* [WHAT TO DO]: Look through the entries and count each line that includes the string "exfalso". Reply with the number alone.
^^^^^^^^
(** ** Lookup by name *)

Lemma find_partition_Some (ps : list BitFieldPartition.t) (name : string)
      (p : BitFieldPartition.t) :
  BitField.find_partition ps name = Some p ->
  exists before after,
    ps = before ++ p :: after /\
    BitFieldPartition.name p = name /\
    Forall (fun q => BitFieldPartition.name q <> name) before.
Proof.
  induction ps as [|q ps IH]; simpl; [discriminate|].
  destruct (String.eqb_spec (BitFieldPartition.name q) name) as [E|E].
  - intros [= ->]. exists [], ps. repeat split; [assumption | constructor].
  - intros H. destruct (IH H) as (before & after & -> & Hn & Hb).
    exists (q :: before), after. repeat split; [assumption|].
    now constructor.
Qed.

Lemma find_partition_None (ps : list BitFieldPartition.t) (name : string) :
  BitField.find_partition ps name = None <->
  Forall (fun q => BitFieldPartition.name q <> name) ps.
Proof.
  induction ps as [|q ps IH]; simpl.
  - split; [constructor | reflexivity].
  - destruct (String.eqb_spec (BitFieldPartition.name q) name) as [E|E].
    + split; [discriminate|]. intros H. inversion H; contradiction.
    + rewrite IH. split; [now constructor | intros H; now inversion H].
Qed.

Lemma find_partition_unique (ps : list BitFieldPartition.t)
      (p : BitFieldPartition.t) :
  NoDup (names ps) -> In p ps ->
  BitField.find_partition ps (BitFieldPartition.name p) = Some p.
Proof.
  induction ps as [|q ps IH]; simpl; intros Hnd Hin; [contradiction|].
  apply NoDup_cons in Hnd as [Hq Hnd].
  destruct (String.eqb_spec (BitFieldPartition.name q) (BitFieldPartition.name p))
    as [E|E].
  - destruct Hin as [->|Hin]; [reflexivity|]. exfalso. apply Hq.
    rewrite E. apply list_elem_of_In. unfold names. now apply in_map.
  - destruct Hin as [->|Hin]; [contradiction|]. now apply IH.
Qed.

(** C9. [partition(name)] returns the first partition of the record whose
    name is [name]; it raises exactly when no partition of the record has
    that name, and what it raises is the [ValueError]
    [Partition <name> not found]; the record is the same after the call. *)
Theorem partition_lookup (self : BitField.t) (name : string) :
  snd (BitField.partition self name) = self /\
  (forall p,
     fst (BitField.partition self name) = Ok p ->
     exists before after,
       BitField.partitions self = before ++ p :: after /\
       BitFieldPartition.name p = name /\
       Forall (fun q => BitFieldPartition.name q <> name) before) /\
  ((exists p, In p (BitField.partitions self) /\ BitFieldPartition.name p = name)
   <-> exists p, fst (BitField.partition self name) = Ok p) /\
  ((forall p, In p (BitField.partitions self) -> BitFieldPartition.name p <> name)
   <-> fst (BitField.partition self name)
       = Raise (ValueError ("Partition " +:+ name +:+ " not found"))) /\
  (forall e,
     fst (BitField.partition self name) = Raise e ->
     e = ValueError ("Partition " +:+ name +:+ " not found")).
Proof.
  unfold BitField.partition.
  destruct (BitField.find_partition (BitField.partitions self) name)
    as [p|] eqn:E; simpl.
  - destruct (find_partition_Some _ _ _ E) as (before & after & Hps & Hn & Hb).
    split; [reflexivity|]. split; [|split; [|split]].
    + intros p' [= <-]. eauto.
    + split; [eauto|]. intros _. exists p. split; [|assumption].
      rewrite Hps. apply in_or_app. right. now left.
    + split; [|discriminate]. intros H. exfalso. apply (H p); [|assumption].
      rewrite Hps. apply in_or_app. right. now left.
    + discriminate.
  - apply find_partition_None in E. rewrite Forall_forall in E.
    split; [reflexivity|]. split; [|split; [|split]].
    + discriminate.
    + split; [|intros [p H]; discriminate H].
      intros (p & Hin & Hn). exfalso. apply (E p); [|assumption].
      now apply list_elem_of_In.
    + split; [reflexivity|]. intros _ p Hin. apply E. now apply list_elem_of_In.
    + now intros e [= <-].
Qed.

(** A lookup that finds its partition and one that does not, on the sample record. *)
Lemma partition_lookup_witness :
  fst (BitField.partition Sample.record "lo") = Ok Sample.lo /\
  fst (BitField.partition Sample.record "mid")
  = Raise (ValueError "Partition mid not found").
Proof.
  destruct (partition_lookup Sample.record "lo") as (_ & _ & [Hfound _] & _).
  destruct (partition_lookup Sample.record "mid") as (_ & _ & _ & [Hmissing _] & _).
  split.
  - destruct Hfound as [p Hp].
    + exists Sample.lo. split; [right; left; reflexivity | reflexivity].
    + rewrite Hp. vm_compute in Hp. injection Hp as <-. reflexivity.
  - apply Hmissing. intros p [<-|[<-|[]]]; discriminate.
Defined.

(** ** The partition map *)

Lemma comprehend_Ok (prefix : bool) (data : Z) (ps : list BitFieldPartition.t) :
  Forall positioned ps ->
  forall acc,
    BitField.comprehend prefix data ps acc
    = Ok (fold_left (fun m p => <[BitField.partition_key prefix p := slice data p]> m)
                    ps acc).
Proof.
  induction 1 as [|p ps [Hs Hl] _ IH]; simpl; intros acc; [reflexivity|].
  rewrite py_rshift_Ok by assumption. simpl.
  rewrite partition_mask_Ok by assumption. simpl. apply IH.
Qed.

Lemma fold_insert_other (key : BitFieldPartition.t -> string)
      (val : BitFieldPartition.t -> Z) (ps : list BitFieldPartition.t) (k : string) :
  ~ In k (map key ps) ->
  forall acc : gmap string Z,
    fold_left (fun m p => <[key p := val p]> m) ps acc !! k = acc !! k.
Proof.
  induction ps as [|q ps IH]; simpl; intros Hk acc; [reflexivity|].
  rewrite IH by tauto. apply lookup_insert_ne. tauto.
Qed.

Lemma fold_insert_lookup (key : BitFieldPartition.t -> string)
      (val : BitFieldPartition.t -> Z) (ps : list BitFieldPartition.t)
      (p : BitFieldPartition.t) :
  NoDup (map key ps) -> In p ps ->
  forall acc : gmap string Z,
    fold_left (fun m p => <[key p := val p]> m) ps acc !! key p = Some (val p).
Proof.
  induction ps as [|q ps IH]; simpl; intros Hnd Hin acc; [contradiction|].
  apply NoDup_cons in Hnd as [Hq Hnd].
  destruct Hin as [->|Hin].
  - rewrite fold_insert_other; [apply lookup_insert_eq|].
    intros Hk. apply Hq. now apply list_elem_of_In.
  - now apply IH.
Qed.

Lemma contributes_alone (ps : list BitFieldPartition.t)
      (p : BitFieldPartition.t) (j : Z) :
  non_overlapping ps -> In p ps -> covers p j = true ->
  existsb (fun q => contributes q j) ps = contributes p j.
Proof.
  intros Hno Hin Hc.
  destruct (contributes p j) eqn:Ep.
  - apply existsb_exists. eauto.
  - apply not_true_is_false. intros E.
    apply existsb_exists in E as (q & Hq & Hcq).
    destruct (decide (p = q)) as [<-|Hne]; [congruence|].
    specialize (Hno p q Hin Hq Hne).
    unfold contributes in Hcq. apply andb_prop in Hcq as [Hcq _].
    unfold covers in Hc, Hcq. unfold ranges_disjoint in Hno. lia.
Qed.
(* ===== verification/JsCore.v ===== *)
(** * JsCore: the part of the JavaScript language and its standard library the
    sources use on integers and strings.

    Integers are [Z] (every integer the sources compute with is below 2^53 or a
    BigInt, so a JavaScript number and a [Z] agree); the 32-bit operators go
    through ToInt32 and ToUint32 as ECMA-262 defines them.  A JavaScript string
    is a [string] whose characters are its UTF-16 code units; only code units
    below 256 are in the model, which is every code unit the sources produce. *)

From S2P Require Import Prelude.

(** ** 32-bit integers *)

Definition to_uint32 (n : Z) : Z := n mod 2 ^ 32.
Definition to_int32 (n : Z) : Z :=
  let u := n mod 2 ^ 32 in if u <? 2 ^ 31 then u else u - 2 ^ 32.

(** [a & b], [a | b], [a ^ b] and [a >>> k]. *)
Definition js_and (a b : Z) : Z := Z.land (to_int32 a) (to_int32 b).
Definition js_or (a b : Z) : Z := Z.lor (to_int32 a) (to_int32 b).
Definition js_xor (a b : Z) : Z := Z.lxor (to_int32 a) (to_int32 b).
Definition js_shru (a k : Z) : Z := Z.shiftr (to_uint32 a) (Z.land (to_uint32 k) 31).

(** A store into a [Uint8Array]. *)
Definition to_uint8 (n : Z) : Z := n mod 256.

(** ** Characters *)

Definition code (c : ascii) : Z := Z.of_N (N_of_ascii c).
Definition chr (n : Z) : ascii := ascii_of_N (Z.to_N n).
Definition chars (s : string) : list ascii := String.list_ascii_of_string s.
Definition of_chars (l : list ascii) : string := String.string_of_list_ascii l.

Definition in_range (lo hi : ascii) (c : ascii) : bool := (code lo <=? code c) && (code c <=? code hi).

(** [/^[A-Z]{5}$/] *)
Definition is_upper (c : ascii) : bool := in_range "A" "Z" c.
Definition is_lower (c : ascii) : bool := in_range "a" "z" c.
Definition is_digit (c : ascii) : bool := in_range "0" "9" c.

Definition re_five_letters (s : string) : bool :=
  (Z.of_nat (length (chars s)) =? 5) && forallb is_upper (chars s).

(** The class [[1-9A-HJ-NP-Za-km-z]] and the pattern [/^R[...]{96}$/]. *)
Definition is_base58 (c : ascii) : bool :=
  in_range "1" "9" c || in_range "A" "H" c || in_range "J" "N" c || in_range "P" "Z" c
  || in_range "a" "k" c || in_range "m" "z" c.

Definition re_address_chars (l : list ascii) : bool :=
  match l with
  | c :: rest => (code c =? code "R") && (Z.of_nat (length rest) =? 96) && forallb is_base58 rest
  | [] => false
  end.

Definition re_address (s : string) : bool := re_address_chars (chars s).

(** [String.prototype.trim]: the white space and line terminators below U+0100. *)
Definition is_space (c : ascii) : bool :=
  let n := code c in ((9 <=? n) && (n <=? 13)) || (n =? 32) || (n =? 160).

Fixpoint trim_start (l : list ascii) : list ascii :=
  match l with
  | c :: l' => if is_space c then trim_start l' else l
  | [] => []
  end.

Definition trim (s : string) : string :=
  of_chars (rev (trim_start (rev (trim_start (chars s))))).

(** [String.prototype.toUpperCase].  A code unit whose upper case holds a unit
    other than A-Z is left as it is: both fail every pattern the sources test.
    U+00DF (sharp s) is the one unit below U+0100 outside a-z whose upper case
    is made of A-Z. *)
Definition upper_char (c : ascii) : list ascii :=
  if is_lower c then [chr (code c - 32)]
  else if code c =? 223 then ["S"%char; "S"%char]
  else [c].

Definition to_upper (s : string) : string := of_chars (mjoin (map upper_char (chars s))).

(** [String.prototype.slice (0, n)]. *)
Definition slice_to (n : nat) (s : string) : string := of_chars (take n (chars s)).

(** ** Numerals *)

Definition hex_chars : list ascii := chars "0123456789abcdef".
Definition hex_digit (d : Z) : ascii := nth (Z.to_nat d) hex_chars "0"%char.

(** [x.toString(16).padStart(2, '0')] for a byte [x]. *)
Definition byte_to_string16 (x : Z) : list ascii :=
  if x <? 16 then [hex_digit x] else [hex_digit (x / 16); hex_digit (x mod 16)].

Definition pad_start (n : nat) (c : ascii) (l : list ascii) : list ascii :=
  replicate (n - length l) c ++ l.

Definition hex_byte (x : Z) : list ascii := pad_start 2 "0"%char (byte_to_string16 x).

(** The value of a digit in a radix of at most 36. *)
Definition digit_value (radix : Z) (c : ascii) : option Z :=
  let v := if is_digit c then code c - 48
           else if is_upper c then code c - 55
           else if is_lower c then code c - 87
           else 36 in
  if v <? radix then Some v else None.

Fixpoint digit_prefix (radix : Z) (l : list ascii) : list Z :=
  match l with
  | c :: l' => match digit_value radix c with
               | Some v => v :: digit_prefix radix l'
               | None => []
               end
  | [] => []
  end.

Definition strip_0x (radix : Z) (l : list ascii) : list ascii :=
  match l with
  | c :: x :: l' =>
      if (radix =? 16) && (code c =? 48) && ((code x =? 120) || (code x =? 88)) then l' else l
  | _ => l
  end.

(** [parseInt(s, radix)]; [None] is NaN. *)
Definition parse_int (radix : Z) (l : list ascii) : option Z :=
  let l := trim_start l in
  let '(sign, l) := match l with
                    | c :: l' => if code c =? 45 then (-1, l') else if code c =? 43 then (1, l') else (1, l)
                    | [] => (1, [])
                    end in
  match digit_prefix radix (strip_0x radix l) with
  | [] => None
  | ds => Some (sign * from_be radix ds)
  end.

(** [String(n)] for a natural number: its decimal digits. *)
Fixpoint dec_digits (fuel : nat) (n : Z) : list ascii :=
  match fuel with
  | O => []
  | S f => (if n <? 10 then [] else dec_digits f (n / 10)) ++ [chr (48 + n mod 10)]
  end.

Definition string_of_Z (n : Z) : string :=
  of_chars (if n <? 0 then "-"%char :: dec_digits (S (Z.to_nat (Z.log2 (- n)))) (- n)
            else dec_digits (S (Z.to_nat (Z.log2 n))) n).

(** ** Facts *)

Lemma to_int32_range n : - 2 ^ 31 <= to_int32 n < 2 ^ 31.
Proof.
  unfold to_int32. pose proof (Z.mod_pos_bound n (2 ^ 32)). case_test; lia.
Qed.

Lemma to_int32_mod n : to_int32 n mod 2 ^ 32 = n mod 2 ^ 32.
Proof.
  unfold to_int32. case_test.
  - apply Z.mod_mod. lia.
  - replace (n mod 2 ^ 32 - 2 ^ 32) with (n mod 2 ^ 32 + (-1) * 2 ^ 32) by lia.
    rewrite Z.mod_add by lia. apply Z.mod_mod. lia.
Qed.

Lemma to_uint32_int32 n : to_uint32 (to_int32 n) = to_uint32 n.
Proof. apply to_int32_mod. Qed.

Lemma to_int32_small n : 0 <= n < 2 ^ 31 -> to_int32 n = n.
Proof. intros H. unfold to_int32. rewrite Z.mod_small by lia. case_test; lia. Qed.

Lemma code_range c : 0 <= code c < 256.
Proof.
  unfold code. pose proof (N_ascii_bounded c). change 256 with (Z.of_N 256). lia.
Qed.

Lemma chr_code c : chr (code c) = c.
Proof. unfold chr, code. rewrite N2Z.id. apply ascii_N_embedding. Qed.

Lemma code_chr n : 0 <= n < 256 -> code (chr n) = n.
Proof.
  intros H. unfold chr, code. rewrite N_ascii_embedding; [lia|].
  change 256%N with (Z.to_N 256). lia.
Qed.

Lemma code_inj c d : code c = code d -> c = d.
Proof. intros H. by rewrite <- (chr_code c), <- (chr_code d), H. Qed.

Lemma chars_of_chars l : chars (of_chars l) = l.
Proof. apply String.list_ascii_of_string_of_list_ascii. Qed.

Lemma of_chars_chars s : of_chars (chars s) = s.
Proof. apply String.string_of_list_ascii_of_string. Qed.

Lemma chars_inj s t : chars s = chars t -> s = t.
Proof. intros H. by rewrite <- (of_chars_chars s), <- (of_chars_chars t), H. Qed.

Lemma chars_app s t : chars (String.append s t) = chars s ++ chars t.
Proof. induction s as [|c s IH]; simpl; [done|]. unfold chars in *. simpl. by rewrite IH. Qed.

(** A character all 256 of whose values satisfy a test satisfies it. *)
Lemma ascii_forall (P : ascii -> bool) :
  forallb (fun n => P (ascii_of_nat n)) (seq 0 256) = true -> forall c, P c = true.
Proof.
  intros H c. rewrite forallb_forall in H. rewrite <- (ascii_nat_embedding c).
  apply H. apply in_seq. pose proof (nat_ascii_bounded c). lia.
Qed.

#[export] Hint Rewrite chars_of_chars of_chars_chars : glaciem.

(** ** Decimal numerals read back *)

Definition dec_char (d : Z) : ascii := chr (48 + d).

Lemma dec_char_value d : 0 <= d < 10 -> digit_value 10 (dec_char d) = Some d.
Proof.
  intros H. unfold digit_value, dec_char, is_digit, in_range. rewrite code_chr by lia.
  change (code "0") with 48. change (code "9") with 57.
  replace ((48 <=? 48 + d) && (48 + d <=? 57)) with true by (symmetry; apply andb_true_iff; lia).
  replace (48 + d - 48) with d by lia. by rewrite (proj2 (Z.ltb_lt d 10)) by lia.
Qed.

Lemma digit_prefix_dec ds : digits_ok 10 ds -> digit_prefix 10 (map dec_char ds) = ds.
Proof.
  induction ds as [|d ds IH]; intros H; [done|]. apply Forall_cons in H as [Hd H].
  cbn [map digit_prefix]. rewrite dec_char_value by done. by rewrite IH.
Qed.

Lemma dec_digits_spec fuel : forall n,
  0 <= n < 2 ^ Z.of_nat fuel -> (0 < fuel)%nat ->
  exists d ds, digits_ok 10 (d :: ds) /\ dec_digits fuel n = map dec_char (d :: ds) /\ from_be 10 (d :: ds) = n.
Proof.
  induction fuel as [|f IH]; intros n Hn Hf; [lia|]. cbn [dec_digits].
  pose proof (Z.mod_pos_bound n 10 ltac:(lia)) as Hm. case_test.
  - exists n, []. rewrite Z.mod_small by lia. split_and!; [by repeat constructor; lia|done|done].
  - rewrite Nat2Z.inj_succ, Z.pow_succ_r in Hn by lia.
    assert (n / 10 < 2 ^ Z.of_nat f) by (apply Z.div_lt_upper_bound; lia).
    assert (1 <= n / 10) by (apply Z.div_le_lower_bound; lia).
    destruct (IH (n / 10)) as (d & ds & Hok & Hdec & Hval); [lia|destruct f; cbn in *; lia|].
    exists d, (ds ++ [n mod 10]). rewrite Hdec. split_and!.
    + change (digits_ok 10 ((d :: ds) ++ [n mod 10])). apply Forall_app. split; [done|]. by repeat constructor; lia.
    + change (d :: ds ++ [n mod 10]) with ((d :: ds) ++ [n mod 10]). by rewrite map_app.
    + change (d :: ds ++ [n mod 10]) with ((d :: ds) ++ [n mod 10]). rewrite from_be_snoc, Hval by lia.
      rewrite (Z.div_mod n 10) at 3 by lia. lia.
Qed.

(** [parseInt(String(n), 10)] is [n], and the text is not empty. *)
Lemma parse_int_of_Z n :
  0 <= n -> parse_int 10 (chars (string_of_Z n)) = Some n /\ String.eqb (string_of_Z n) "" = false.
Proof.
  intros Hn. unfold string_of_Z. rewrite (proj2 (Z.ltb_ge n 0)) by lia. rewrite chars_of_chars.
  destruct (dec_digits_spec (S (Z.to_nat (Z.log2 n))) n) as (d & ds & Hok & -> & Hval); [|lia|].
  { rewrite Nat2Z.inj_succ, Z2Nat.id by apply Z.log2_nonneg. split; [lia|].
    destruct (Z.eq_dec n 0) as [->|]; [done|]. apply Z.log2_spec. lia. }
  split; [|done]. pose proof (proj1 (Forall_cons _ _ _) Hok) as [Hd _].
  unfold parse_int. cbn [map trim_start].
  assert (code (dec_char d) = 48 + d) as Hc by (unfold dec_char; apply code_chr; lia).
  unfold is_space. rewrite Hc. case_test; [exfalso; rewrite !orb_true_iff, andb_true_iff in *; lia|].
  rewrite Hc. rewrite (proj2 (Z.eqb_neq (48 + d) 45)), (proj2 (Z.eqb_neq (48 + d) 43)) by lia.
  change (dec_char d :: map dec_char ds) with (map dec_char (d :: ds)).
  replace (strip_0x 10 (map dec_char (d :: ds))) with (map dec_char (d :: ds)) by (by destruct ds).
  rewrite digit_prefix_dec by done. f_equal. lia.
Qed.

(** ** UTF-8 *)

(** [new TextEncoder().encode(s)], which is also how a string becomes the body of a response. *)
Definition utf8_char (c : ascii) : list ascii :=
  let n := code c in if n <? 128 then [c] else [chr (192 + n / 64); chr (128 + n mod 64)].
Definition utf8 (s : string) : string := of_chars (mjoin (map utf8_char (chars s))).

(** [new TextDecoder().decode(b)] and [text()].  A sequence for a code unit above 255, which the model's
    strings do not have, or an invalid one reads as a question mark. *)
Fixpoint utf8_decode_list (l : list ascii) : list ascii :=
  match l with
  | [] => []
  | c :: l' =>
      let n := code c in
      if n <? 128 then c :: utf8_decode_list l'
      else match l' with
           | d :: l'' => if ((n =? 194) || (n =? 195)) && (128 <=? code d) && (code d <? 192)
                         then chr ((n - 192) * 64 + (code d - 128)) :: utf8_decode_list l''
                         else "?"%char :: utf8_decode_list l'
           | [] => ["?"%char]
           end
  end.
Definition utf8_decode (b : string) : string := of_chars (utf8_decode_list (chars b)).

Lemma utf8_decode_char c l : utf8_decode_list (utf8_char c ++ l) = c :: utf8_decode_list l.
Proof.
  pose proof (code_range c) as Hc. unfold utf8_char. destruct (Z.ltb_spec (code c) 128) as [Hlt|Hge].
  - cbn [app utf8_decode_list]. by rewrite (proj2 (Z.ltb_lt _ _) Hlt).
  - pose proof (Z.mod_pos_bound (code c) 64 ltac:(lia)). assert (2 <= code c / 64 <= 3).
    { split; [apply Z.div_le_lower_bound; lia|]. apply Z.lt_succ_r. apply Z.div_lt_upper_bound; lia. }
    cbn [app utf8_decode_list]. rewrite !code_chr by lia.
    rewrite (proj2 (Z.ltb_ge (192 + code c / 64) 128)) by lia.
    assert ((192 + code c / 64 =? 194) || (192 + code c / 64 =? 195) = true) as -> by (apply orb_true_iff; lia).
    rewrite (proj2 (Z.leb_le 128 (128 + code c mod 64))), (proj2 (Z.ltb_lt (128 + code c mod 64) 192)) by lia.
    cbn [andb]. f_equal. rewrite <- (chr_code c) at 3. f_equal. rewrite (Z.div_mod (code c) 64) at 3 by lia. lia.
Qed.

(** A text that is sent is the text that is read. *)
Lemma utf8_roundtrip s : utf8_decode (utf8 s) = s.
Proof.
  unfold utf8_decode, utf8. rewrite chars_of_chars. rewrite <- (of_chars_chars s) at 2. f_equal.
  induction (chars s) as [|c l IH]; [done|]. cbn [map]. by rewrite mjoin_cons, utf8_decode_char, IH.
Qed.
^^^^^^^^
* [TASK RESPONSE]: 4